Children’s Center for Dance Education, 232 students
At the Children’s Center for Dance Education, educational outreach programs are a learning experience for the center’s students, as well as for audiences at schools and nursing homes where they perform. The dancers travel to other parts of Indiana, Illinois and Kentucky to present one-hour versions of classic ballets and fairy tales like Swan Lake and Hansel and Gretel. “This gives dancers a very important understanding that they are not the center of what is going on in the world, which is an essential lesson,” says director Deena Laska.
The center also runs several dance programs at local schools and rehabilitation centers. The studio’s nonprofit status allows it to apply for grants to pay for these programs, which are taught by Laska and other staff members. One, the Pirouette Project, provides weekly ballet classes, including dancewear and shoes, for students in the third through fifth grades at area schools. Older students can opt to continue their dance training on full scholarship at the center.
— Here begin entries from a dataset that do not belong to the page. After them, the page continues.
Lemma verify_attestation_sig_true vkb e p v w n sig :
  verify_attestation_sig vkb e p v w n sig = true →
  len e = 32 ∧ len p = 32 ∧ len v = 48 ∧ 1 <= w ∧ 1 <= n ∧
  ∃ vk R s msg, g1_from_compressed vkb = Ok vk ∧ schnorr.decode sig = Ok (R, s) ∧
    attestation_message e p v w n = Ok msg ∧ schnorr.verify vk msg R s = Ok true.
Proof.
  unfold verify_attestation_sig.
  destruct (Z.eqb_spec (len e) 32), (Z.eqb_spec (len p) 32), (Z.eqb_spec (len v) 48); try done.
  destruct (Z.ltb_spec w 1), (Z.ltb_spec n 1); try done. cbn [negb orb].
  intros Ht. split_and!; try (done || lia).
  destruct (g1_from_compressed vkb) as [vk|] eqn:E1; [cbn in Ht|done].
  destruct (schnorr.decode sig) as [[R s]|] eqn:E2; [cbn in Ht|done].
  destruct (attestation_message e p v w n) as [msg|] eqn:E3; [cbn in Ht|done].
  destruct (schnorr.verify vk msg R s) as [[]|] eqn:E4; try done.
  by exists vk, R, s, msg.
Qed.

(** The signature covers the weight and the nonce as scalars only. *)
Lemma verify_attestation_sig_eqq vkb e p v w n w' n' sig :
  1 <= w' → 1 <= n' → w ≡q w' → n ≡q n' →
  verify_attestation_sig vkb e p v w n sig = true →
  verify_attestation_sig vkb e p v w' n' sig = true.
Proof.
  intros Hw' Hn' Ew En (He & Hp & Hv & Hw & Hn & vk & R & s & msg & E1 & E2 & E3 & E4)
    %verify_attestation_sig_true.
  unfold verify_attestation_sig. rewrite He, Hp, Hv, (proj2 (Z.ltb_ge w' 1)), (proj2 (Z.ltb_ge n' 1)) by done.
  rewrite E1, E2. unfold attestation_message in *.
  rewrite <- (_attestation_transcript_eqq e p v w n w' n') by done.
  cbn -[_attestation_transcript schnorr.verify]. rewrite E3. cbn -[schnorr.verify]. by rewrite E4.
Qed.

End attestation.

(** * Properties *)

(** a signature made with a generated key is accepted: signing always
    returns, its 80-byte encoding decodes to the same [(R, s)], and [verify]
    accepts it under the matching key. *)
Theorem schnorr_sign_verify `{CryptoLaws} sk sk' vk msg k :
  schnorr.keygen sk = Ok (sk', vk) →
  ∃ R s b, schnorr.sign sk' vk msg k = Ok (R, s) ∧ schnorr.encode R s = Ok b ∧
    len b = SCHNORR_BYTES ∧ schnorr.decode b = Ok (R, s) ∧ schnorr.verify vk msg R s = Ok true.
Proof.
  intros (-> & _ & Hvk & _ & Hz)%schnorr.keygen_Ok.
  destruct (schnorr.sign_succeeds (sk mod CURVE_ORDER) vk msg k) as (R & s & Hs & HR & Hr).
  destruct (schnorr.encode_succeeds R s) as (b & Hb & Hl).
  exists R, s, b. split_and!; [done..| |by eapply schnorr.sign_verify].
  rewrite (schnorr.encode_decode R s b HR Hb). by rewrite Z.mod_small.
Qed.

Lemma schnorr_sign_verify_witness :
  let c := concrete_crypto in
  ∃ vk R s b, schnorr.keygen 9 = Ok (9, vk) ∧ schnorr.sign 9 vk [Byte.x07] 5 = Ok (R, s) ∧
    schnorr.encode R s = Ok b ∧ schnorr.decode b = Ok (R, s) ∧
    schnorr.verify vk [Byte.x07] R s = Ok true.
Proof.
  intros c. destruct (schnorr.keygen 9) as [[sk vk]|] eqn:E; [|vm_compute in E; discriminate].
  assert (sk = 9) as -> by (vm_compute in E; congruence). exists vk.
  destruct (schnorr_sign_verify 9 9 vk [Byte.x07] 5 E) as (R & s & b & H1 & H2 & _ & H3 & H4).
  exists R, s, b. exact (conj eq_refl (conj H1 (conj H2 (conj H3 H4)))).
Defined.
(* ===== verification/Proofs.v ===== *)
(** The Fiat-Shamir sigma proofs (crypto/proofs.py): Chaum-Pedersen DLEQ, the
    decryption-share DLEQ, the (B+1)-branch OR proof and the budget proofs,
    as programs on a shared transcript; completeness of each prover against
    its verifier, and extraction of a witness from two accepting answers to
    the same commitments. *)

From Stdlib Require Import Zmod.
From S2P Require Import Prelude Params Primality Field Points Transcript Elgamal.

(** * Definitions *)

Section proofs.
Context `{Crypto}.

Definition make_decrypt_transcript (election_id : bytes) (candidate_index : Z) : result Transcript :=
  _ ← raise_if (negb (len election_id =? 32)) ValueError;
  _ ← raise_if (negb ((0 <=? candidate_index) && (candidate_index <? 2 ^ 16))) ValueError;
  '(_, t) ← (_ ← t_append "electionId" election_id;
             c ← lift (u16be candidate_index);
             t_append "candidate" c) (new_transcript ONCHAIN_DECRYPT_LABEL);
  Ok t.

(** ** DLEQ *)

Definition encode_dleq (e z : Z) : result bytes :=
  eb ← scalar_to_bytes e;
  zb ← scalar_to_bytes z;
  Ok (eb ++ zb).

Definition decode_dleq (b : bytes) : result (Z * Z) :=
  _ ← raise_if (negb (len b =? DLEQ_BYTES)) ValueError;
  e ← scalar_from_bytes (take 32 b);
  z ← scalar_from_bytes (drop 32 b);
  Ok (e, z).

Definition _bind_statement_dleq (base1 point1 base2 point2 : pt G2ops) : TM unit :=
  _ ← append_point "dleq:base1" base1;
  _ ← append_point "dleq:base2" base2;
  _ ← append_point "dleq:point1" point1;
  append_point "dleq:point2" point2.

Definition prove_dleq (base1 point1 base2 point2 : pt G2ops) (x w : Z) : TM (Z * Z) :=
  let a1 := mul base1 w in
  let a2 := mul base2 w in
  _ ← _bind_statement_dleq base1 point1 base2 point2;
  _ ← append_point "dleq:a1" a1;
  _ ← append_point "dleq:a2" a2;
  e ← challenge "dleq:e";
  mret (e, (w + x * e) mod CURVE_ORDER).

(** The commitment the verifier recomputes for one base. *)
Definition dleq_commitment (base point : pt G2ops) (e z : Z) : pt G2ops :=
  add (mul base z) (mul point ((- e) mod CURVE_ORDER)).

Definition verify_dleq (base1 point1 base2 point2 : pt G2ops) (e z : Z) : TM bool :=
  let a1 := dleq_commitment base1 point1 e z in
  let a2 := dleq_commitment base2 point2 e z in
  _ ← _bind_statement_dleq base1 point1 base2 point2;
  _ ← append_point "dleq:a1" a1;
  _ ← append_point "dleq:a2" a2;
  e' ← challenge "dleq:e";
  mret (e =? e').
Kate Carol and Company Dance, 250 students
Iowa City, IA
Kate Carol and Company Dance invites specialized groups, such as mentally or physically challenged students, for free classes at the studio (paid for by grants and sometimes out of Carol’s pocket).
The studio’s five student companies also sometimes present lecture demonstrations and performances in the community. “Since we’re not a competition school, it’s a nice opportunity for our students to perform,” Carol says.
Another component of the studio’s outreach consists of Carol teaching in area schools through Artists in the Schools programs, which are funded by the Iowa Arts Council. “It’s a chance to change someone’s perspective about the mental, intellectual and physical challenges of dance,” she says. “And occasionally you come across someone who is an amazing dancer, and you can help provide an opportunity for them.” Carol says her participation has not only made the studio eligible for grants, but it has been a vehicle for networking with other artists. “It’s great for professional collaborations because you meet people who design sets or costumes or are musicians or writers,” she says. She met a theater company owner through the program and ended up choreographing some of his productions.
“Outreach gives you the chance to pay it forward,” she says. “You give back to your community and to the artform.” DT
Karyn D. Collins teaches at The King Centre for the Performing Arts in NJ.